Relationship with Tchaikovsky[change | edit source]

In 1877 she came into contact with Tchaikovsky, although she never met him. She asked him to compose some pieces for violin and piano to play at her home. Tchaikovsky knew she was a rich lady who paid well, so he quickly composed some music. They wrote letters to one another, exchanged photographs of one another, but they came to an agreement that they would never meet. She paid him 6,000 rubles a year. This was a lot of money: about twenty times the salary of an ordinary government worker. He was able to stop teaching at the Moscow Conservatory and spend his time composing. Between 1877 and 1890 they wrote about 1,200 letters to one another. Her encouragement was very important to him, and helped him to keep happy when he felt depressed.

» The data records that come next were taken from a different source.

Lemma inv_chan s sub sub' ps :
  ps_inv ps -> ps_chan ps !! s = Some sub -> js_alloc sub' = js_alloc sub ->
  (js_closed sub' = true -> unlisted s ps) ->
  (js_missed sub' = true -> js_closed sub' = true \/ exists t pc, ps_threads ps !! t = Some pc /\ s ∈ doomed_by pc) ->
  (js_missed sub' = false -> js_offered sub' = js_received sub' ++ js_ch sub') ->
  (length (js_ch sub') <= journalSubBuffer)%nat ->
  ps_inv (set_chan <[s := sub']> ps).
Proof.
  intros [P1 P2 P3 P4 P5 P6 P7 P8 P9 P10 P11] Hs Ha Hc Hm Hg Hb.
  split; simpl; try done; unfold unlisted, subs_of in *; simpl in *.
  - intros a x (y & Hy & Hya)%P3. destruct (decide (x = s)) as [->|Hne].
    + exists sub'. rewrite lookup_insert_eq. split; [done |]. congruence.
    + exists y. by rewrite lookup_insert_ne.
  - intros x y [[<- <-]|[_ ?]]%lookup_insert_Some; eauto.
  - intros t pc x Ht Hx. apply lookup_insert_is_Some'. right. eauto.
  - intros t pc x y Ht Hx [[<- <-]|[_ Hy]]%lookup_insert_Some; [| by eapply P6].
    pose proof (P6 t pc s sub Ht Hx Hs) as H. destruct pc; by rewrite ?Ha.
  - intros x y [[<- <-]|[_ Hy]]%lookup_insert_Some; eauto.
  - intros x y [[<- <-]|[_ Hy]]%lookup_insert_Some; eauto.
  - intros x y [[<- <-]|[_ Hy]]%lookup_insert_Some; eauto.
  - intros x y [[<- <-]|[_ Hy]]%lookup_insert_Some; eauto.
Qed.

Lemma unlisted_thread t pc s ps : s ∉ todo_by pc -> unlisted s ps -> unlisted s (set_thread t pc ps).
Proof. intros Hs [H1 H2]. split; [exact H1 |]. simpl. intros t' pc' [[<- <-]|[_ ?]]%lookup_insert_Some; eauto. Qed.
(* ===== verification/CaProps.v ===== *)
(** * Certificates admit their tenant and no other

    What the authority issues for an agent is admitted by the data plane as that agent
    of that tenant; and whoever is admitted holds a leaf signed with the key of the
    tenant he is admitted to, even if keys of other tenants have leaked. *)

From S2P Require Import Prelude GoPath Codec Enroll Certs Ca.

(** ** Keys of the store *)

Lemma certKey_inj t t' : tenantCertKey t = tenantCertKey t' -> t = t'.
Proof. unfold tenantCertKey. intros E%app_inv_head. by apply app_inv_tail in E. Qed.
Lemma keyKey_inj t t' : tenantKeyKey t = tenantKeyKey t' -> t = t'.
Proof. unfold tenantKeyKey. intros E%app_inv_head. by apply app_inv_tail in E. Qed.

Lemma certKey_keyKey t t' : tenantCertKey t <> tenantKeyKey t'.
Proof.
  unfold tenantCertKey, tenantKeyKey. intros E%app_inv_head.
  change (str "/cert.pem") with ([slash] ++ str "cert.pem") in E. rewrite app_assoc in E.
  apply app_inj_2 in E as [_ E]; [| reflexivity]. discriminate.
Qed.

Lemma tenantKey_root t : tenantCertKey t <> rootCertKey /\ tenantCertKey t <> rootKeyKey /\
  tenantKeyKey t <> rootCertKey /\ tenantKeyKey t <> rootKeyKey.
Proof. unfold tenantCertKey, tenantKeyKey, tenantPrefix, rootCertKey, rootKeyKey. repeat split; simpl; congruence. Qed.

(** ** The invariant *)

Record inter_ok (td org : gostr) (root : Certificate) (t : gostr) (x : Certificate) : Prop := {
  io_subject : c_Subject x = intermediateName org t; io_issuer : c_Issuer x = c_Subject root;
  io_ca : c_IsCA x = true; io_path : c_MaxPathLen x = 0; io_usage : c_KeyUsage x = caKeyUsage; io_eku : c_ExtKeyUsage x = [];
  io_permitted : c_PermittedURIDomains x = [td]; io_signed : c_signedBy x = c_pub root }.

Definition ok_for (c : CA) : gostr -> Certificate -> Prop := inter_ok (ca_TrustDomain c) (ca_OrgName c) (ca_rootCert c).

Record root_ok (org : gostr) (root : Certificate) : Prop := {
  ro_subject : c_Subject root = rootName org; ro_ca : c_IsCA root = true; ro_path : c_MaxPathLen root = 1;
  ro_usage : c_KeyUsage root = caKeyUsage; ro_eku : c_ExtKeyUsage root = []; ro_permitted : c_PermittedURIDomains root = [] }.

(** The secrets of the tenants. *)
Record store_ok (td org : gostr) (root : Certificate) (st : gmap gostr secret) : Prop := {
  so_root : st !! rootCertKey = Some (SCert root);
  so_rootKey s : st !! rootKeyKey = Some s -> s = SKey (c_pub root);
  so_cert t s : st !! tenantCertKey t = Some s -> exists x, s = SCert x /\ inter_ok td org root t x;
  so_key t s x : st !! tenantKeyKey t = Some s -> st !! tenantCertKey t = Some (SCert x) -> s = SKey (c_pub x) }.

Record ca_inv (c : CA) (st : gmap gostr secret) : Prop := {
  ci_td : ca_TrustDomain c <> []; ci_org : ca_OrgName c <> [];
  ci_root : root_ok (ca_OrgName c) (ca_rootCert c);
  ci_key k : ca_rootKey c = Some k -> k = c_pub (ca_rootCert c);
  ci_tenants t x : ca_tenants c !! t = Some x -> ok_for c t (tc_cert x) /\ c_pub (tc_cert x) = tc_key x;
  ci_store : store_ok (ca_TrustDomain c) (ca_OrgName c) (ca_rootCert c) st;
  ci_issued x : x ∈ ca_issued c -> c_IsCA x = true -> x = ca_rootCert c \/ exists t, ok_for c t x }.

Lemma read_ok td org root st t x :
  store_ok td org root st -> readTenant t st = Ok x -> inter_ok td org root t (tc_cert x) /\ c_pub (tc_cert x) = tc_key x.
Proof.
  intros [_ _ S1 S2]. unfold readTenant. destruct (st !! tenantCertKey t) as [s|] eqn:Ec; [| done].
  destruct (S1 t s Ec) as (y & -> & Hy). destruct (st !! tenantKeyKey t) as [s'|] eqn:Ek; [| done].
  rewrite (S2 t s' y Ek Ec). intros [= <-]. done.
Qed.

Lemma loadTenants_ok td org root st keys acc ts :
  store_ok td org root st ->
  (forall t x, acc !! t = Some x -> inter_ok td org root t (tc_cert x) /\ c_pub (tc_cert x) = tc_key x) ->
  loadTenants st keys acc = Ok ts ->
  forall t x, ts !! t = Some x -> inter_ok td org root t (tc_cert x) /\ c_pub (tc_cert x) = tc_key x.
Proof.
  intros S. revert acc. induction keys as [|k keys IH]; intros acc Ha; simpl; [by intros [= <-] |].
  destruct (tenantOfKey k) as [id|]; [| by apply IH]. destruct (readTenant id st) as [y|] eqn:E; [| done].
  apply IH. intros t x [[<- <-]|[_ ?]]%lookup_insert_Some; [by eapply read_ok | by apply Ha].
Qed.

Lemma generateIntermediate_ok c rk t fr x :
  generateIntermediate c rk t fr = Some x -> rk = c_pub (ca_rootCert c) -> ok_for c t x /\ c_pub x = fr_key fr.
Proof. unfold generateIntermediate, CreateCertificate. case_decide; [| done]. by intros [= <-] ->. Qed.

(** A pair that is written, whole or half, for a tenant that had nothing. *)
Lemma put_pair_ok td org root st at_ p1 p2 t x k b st' :
  store_ok td org root st -> st !! tenantCertKey t = None -> st !! tenantKeyKey t = None ->
  inter_ok td org root t x -> c_pub x = k ->
  put_pair at_ p1 p2 (tenantCertKey t) (tenantKeyKey t) x k st = (b, st') -> store_ok td org root st'.
Proof.
  intros S Nc Nk Hx Hk. unfold put_pair. destruct (tenantKey_root t) as (R1 & R2 & R3 & R4).
  assert (forall st1, st1 = <[tenantCertKey t := SCert x]> st \/
    st1 = <[tenantKeyKey t := SKey k]> (<[tenantCertKey t := SCert x]> st) -> store_ok td org root st1) as Hput.
  { intros st1 H1.
    assert (forall t', st1 !! tenantCertKey t' = if decide (t' = t) then Some (SCert x) else st !! tenantCertKey t') as Hc.
    { intros t'. destruct H1 as [-> | ->]; rewrite ?(lookup_insert_ne _ (tenantKeyKey t)) by (by apply not_eq_sym, certKey_keyKey);
        (case_decide as E; [subst; by rewrite lookup_insert_eq |]); rewrite lookup_insert_ne; [done | | done |];
        by intros ?%certKey_inj. }
    assert (forall t' s, st1 !! tenantKeyKey t' = Some s -> t' = t /\ s = SKey k \/ t' <> t /\ st !! tenantKeyKey t' = Some s) as Hkk.
    { intros t' s. destruct H1 as [-> | ->]; intros Hs.
      - rewrite lookup_insert_ne in Hs by (apply certKey_keyKey). right. split; [congruence | done].
      - apply lookup_insert_Some in Hs as [[E%keyKey_inj <-]|[Hne Hs]]; [by left |].
        rewrite lookup_insert_ne in Hs by (apply certKey_keyKey). right. split; [congruence | done]. }
    split.
    - destruct H1 as [-> | ->]; rewrite !lookup_insert_ne by done; apply S.
    - destruct H1 as [-> | ->]; rewrite !lookup_insert_ne by done; apply S.
    - intros t' s. rewrite Hc. case_decide; [intros [= <-]; subst; eauto | apply S].
    - intros t' s y [[-> ->]|[Hne Hs]]%Hkk; rewrite Hc.
      + rewrite decide_True by done. intros [= <-]. congruence.
      + rewrite decide_False by done. by apply (so_key _ _ _ _ S). }
  destruct p1; simpl; [| by intros [= <- <-]]. destruct p2; simpl; intros [= <- <-]; [apply Hput; by right |].
  destruct at_; [done | apply Hput; by left].
Qed.

(** ** Every operation *)

Lemma init_ca td org allow fr at_ p1 p2 c st :
  LoadOrInit td org allow fr at_ p1 p2 [] ∅ = (Ok c, st) -> ca_inv c st /\ ca_rootCert c ∈ ca_issued c.
Proof.
  unfold LoadOrInit. case_decide as Htd; [done |]. rewrite lookup_empty. set (org' := if decide (org = []) then _ else _).
  assert (org' <> []) as Horg by (subst org'; by case_decide). unfold put_pair.
  destruct p1, p2; simpl; [| by destruct at_ | done | done].
  set (st0 := <[rootKeyKey := _]> _). set (root := generateRoot org' fr).
  assert (store_ok td org' root st0) as S.
  { subst st0. split.
    - by rewrite lookup_insert_ne, lookup_insert_eq.
    - intros s. rewrite lookup_insert_eq. by intros [= <-].
    - intros t s. destruct (tenantKey_root t) as (R1 & R2 & _ & _). by rewrite !lookup_insert_ne.
    - intros t s x. destruct (tenantKey_root t) as (_ & _ & R3 & R4). by rewrite !lookup_insert_ne. }
  destruct (loadTenants st0 _ ∅) as [ts|] eqn:E; [| done]. intros [= <- <-].
  split; [| simpl; by left]. split; simpl; [done .. | by split | by intros k [= <-] | | done |].
  - eapply loadTenants_ok; [exact S | | exact E]. intros t x. by rewrite lookup_empty.
  - intros x ->%list_elem_of_singleton _. by left.
Qed.
(* ===== verification/ClientSafe.v ===== *)
(** * The data client against any peer

    What holds of the client whatever arrives on its connection: it stays at a frame
    boundary or closes, it takes only answers to its own request, what it hands out
    carries the hashes of the manifest, and it asks only for paths of its agent. *)

From S2P Require Import Prelude GoPath Codec TenantDB Journal Manifests Lease ChunkStore Handlers HandlerProps WireProps MsgGuard Certs Ca CaProps Client.

(** ** Frames are read whole *)

Lemma ReadFrame_inv s f rest :
  Forall is_byte s -> ReadFrame s = Ok (f, rest) -> s = frame_bytes f ++ rest /\ Forall is_byte rest.
Proof.
  intros Hs. unfold ReadFrame, ReadFull at 1. case_decide as Hn; [| by destruct s].
  do 16 (destruct s as [|? s]; [simpl in Hn; unfold HeaderLen in Hn; lia |]).
  unfold HeaderLen. cbn [take drop nth length]. rewrite !take_0, drop_0. repeat (apply Forall_cons in Hs as [? Hs]).
  destruct (op_valid _); [| done]. cbn [negb].
  match goal with |- context [negb (?a =? 0) || negb (?b =? 0)] =>
    destruct (Z.eqb_spec a 0) as [->|]; [| done]; destruct (Z.eqb_spec b 0) as [->|]; [| done] end. cbn [negb orb].
  match goal with |- context [be_get [?a; ?b; ?c; ?d]] => set (plen := be_get [a; b; c; d]);
    assert (be_put 4 plen = [a; b; c; d]) as Hp by (apply (be_put_get [a; b; c; d]); repeat (apply List.Forall_cons; [assumption |]); apply List.Forall_nil);
    assert (0 <= plen) as Hpos by (apply (be_get_bound [a; b; c; d]); repeat (apply List.Forall_cons; [assumption |]); apply List.Forall_nil) end.
  match goal with |- context [be_get (?a :: ?b :: ?l)] => set (rid := be_get (a :: b :: l));
    assert (be_put 8 rid = a :: b :: l) as Hr by (apply (be_put_get (a :: b :: l)); repeat (apply List.Forall_cons; [assumption |]); apply List.Forall_nil) end.
  destruct (plen >? MaxPayloadLen); [done |].
  assert (forall p, (if plen >? 0 then ReadFull (Z.to_nat plen) s else Ok ([], s)) = Ok p ->
    Z.of_nat (length p.1) = plen /\ s = p.1 ++ p.2) as Hread.
  { intros p. destruct (Z.gtb_spec plen 0); [| intros [= <-]; simpl; split; [lia | done]].
    unfold ReadFull. case_decide; [| by destruct s]. intros [= <-]. simpl. rewrite take_drop, length_take. split; [lia | done]. }
  destruct (if plen >? 0 then _ else _) as [[payload r]|]; [| done]. destruct (Hread _ eq_refl) as [Hl ->]. simpl in Hl.
  intros [= <- <-]. apply Forall_app in Hs as [_ Hs]. split; [| done]. unfold frame_bytes. cbn [Op Flags RID Payload].
  by rewrite Hl, Hr, Hp.
Qed.
Lemma download_integrity_witness :
  is_ok got.1.1 = true /\
  exists blocks chunks, Forall2 (verified toy_hash) chunks blocks /\ got.1.2 = concat blocks.
Proof.
  split; [vm_compute; reflexivity |].
  destruct (download_integrity alice_peer toy_hash (fun _ => true) (str "../x") written got.1.1 got.1.2 got.2) as
    [(e & E & _)|(v & size & mode & mtime & chunks & s1 & dn & rest & blocks & _ & _ & Hv & Ho & _)].
  - unfold got. destruct (Download _ _ _ _ _) as [[? ?] ?]. reflexivity.
  - exfalso. vm_compute in E. discriminate.
  - exists blocks, dn. split; [exact Hv | exact Ho].
Defined.


(** A peer that pushes a frame before a reply of one byte. *)
Definition pushy (_ : list Z) (n : nat) : option (list Z) * nat :=
  (Some (frame_bytes (mkFrame OpLeaseRevoke 0 (2 ^ 63) [7]) ++ frame_bytes (mkFrame OpChunkGet 1 1 [5])), S n).

Lemma client_in_step_witness :
  let '(r, (c, (w, log))) := client_call (logged pushy) (RqChunkGet [1]) (newClient 2 (str "alice"), (0%nat, [])) in
  in_step c log /\ call_outcome (RqChunkGet [1]) (newClient 2 (str "alice")) [] r c log.
Proof.
  destruct (client_call (logged pushy) (RqChunkGet [1]) (newClient 2 (str "alice"), (0%nat, []))) as [r [c [w log]]] eqn:E.
  destruct (client_in_step pushy [] (RqChunkGet [1]) 2 (str "alice") 0%nat r c w log) as (H1 & H2 & _).
  - intros bytes n b n' Hb. injection Hb as <- _. apply (bool_decide_unpack _). vm_compute. exact I.
  - exact E.
  - split; [exact H1 | exact H2].
Defined.

Lemma client_keeps_scope_witness :
  let c := newClient 2 (str "1") in
  checkAgentPath (mkIdent (str "u") (str "1")) (scope c (str "../../etc//x/.")) = None /\ scope c (str "../../etc//x/.") = str "/1/etc/x".
Proof.
  destruct (client_keeps_scope (mkFresh 3 [10] minute) (str "a_1") (str "user") (str "1") (60 * minute) with_tenant.1 agent_leaf agent_above
    agent_mint.2 (newClient 2 (str "1")) (mkIdent (str "u") (str "1")) (str "../../etc//x/.") agent_mint_eq) as (_ & _ & Hc & _).
  - apply (bool_decide_unpack _). vm_compute. exact I.
  - repeat split; try discriminate. apply (bool_decide_unpack _). vm_compute. exact I.
  - vm_compute. reflexivity.
  - vm_compute. reflexivity.
  - split; [exact Hc | vm_compute; reflexivity].
Defined.
Lemma trim_left_prefix u t : trim_left (u ++ t) = u ++ t -> trim_left u = u.
Proof.
  destruct u as [|c u]; simpl; [done |]. destruct (is_space c); [| done]. intros E. exfalso.
  destruct (trim_left_suffix (u ++ t)) as (k & Hk). rewrite E in Hk. apply (f_equal length) in Hk.
  rewrite !length_app in Hk. simpl in Hk. rewrite length_app in Hk. lia.
Qed.

Lemma TrimSpace_idem s : TrimSpace (TrimSpace s) = TrimSpace s.
Proof.
  unfold TrimSpace. destruct (trim_left_suffix (reverse (trim_left s))) as (k & Hk).
  assert (trim_left s = reverse (trim_left (reverse (trim_left s))) ++ reverse k) as E.
  { rewrite <- reverse_app, <- Hk. by rewrite reverse_involutive. }
  set (b := trim_left (reverse (trim_left s))) in *.
  assert (trim_left (reverse b) = reverse b) as -> by (apply (trim_left_prefix _ (reverse k)); rewrite <- E; apply trim_left_idem).
  unfold b. by rewrite reverse_involutive, trim_left_idem.
Qed.

Lemma b64_spaceless s : spaceless (b64Encode s).
Proof.
  eapply Forall_impl; [apply b64_chars_ok |]. intros c (v & Hv & ->). by apply b64_char_facts.
Qed.

Lemma compact_spaceless h p sig : spaceless (compact h p sig).
Proof.
  unfold compact, signingInput. repeat first [apply Forall_app; split | apply Forall_cons; split]; done || apply b64_spaceless.
Qed.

In 1876 Tchaikovsky had decided to marry. He was then a composer aged 36. He was gay, and this was something terrible in Russia at that time. He was very frightened that people would find out and that he would be bullied. So he decided to marry. He did not care who it was he married, so long as it would make him look respectable. The next year he found a young girl called Antonina to marry. He told Nadezhda. She wrote to congratulate him and told him she hoped he would be happy. A week later, Tchaikovsky wrote to Nadezhda to ask for more money because the marriage had put him into debt. A few weeks later he was writing again to her saying that he hated his wife. He soon separated from her. Writing to Nadezhda was a great support to him at this time. It is impossible to know whether Nadezhda knew he was gay or whether that would have made a difference to her feelings. At any rate, she continued to write that she loved him. She increased the amount she was paying him to 6,000 roubles a year. This was a lot of money: about twenty times the salary of an ordinary government worker. He was able to stop teaching at the Moscow Conservatory and spend his time composing. Between 1877 and 1890 they wrote about 1,200 letters to one another. Her encouragement was very important to him, and helped him to keep happy when he felt depressed.

Her relationship with Tchaikovsky was also a good thing for her. She hated anything to do with sex, so it was good that she could express her emotions to someone whom she did not have to face in person. Tchaikovsky dedicated his Fourth Symphony to her.

On one occasion they met one another by accident. Nadezhda had invited Tchaikovsky to stay at her home. This was a huge house in enormous grounds, so it was easy to arrange that they should not meet. They agreed that they would not go out at the same time. However, one day he came home late and she went out early. She was in a horse carriage and he was walking. When they saw one another they looked away quickly.

In October 1890, von Meck sent Tchaikovsky a year's money in advance, saying that it was the last time she would be able to send him money. She said she was bankrupt. She may have worried that she probably would be bankrupt in a year’s time.

Some people think that she did this because she found out about Tchaikovsky’s homosexuality. Others disagree with this. After all, in her last letter to him she asked him never to forget her.

Death[change | edit source]

Nadezhda von Meck died from tuberculosis on 13 January 1894 in Nice, France, two months after Tchaikovsky had died.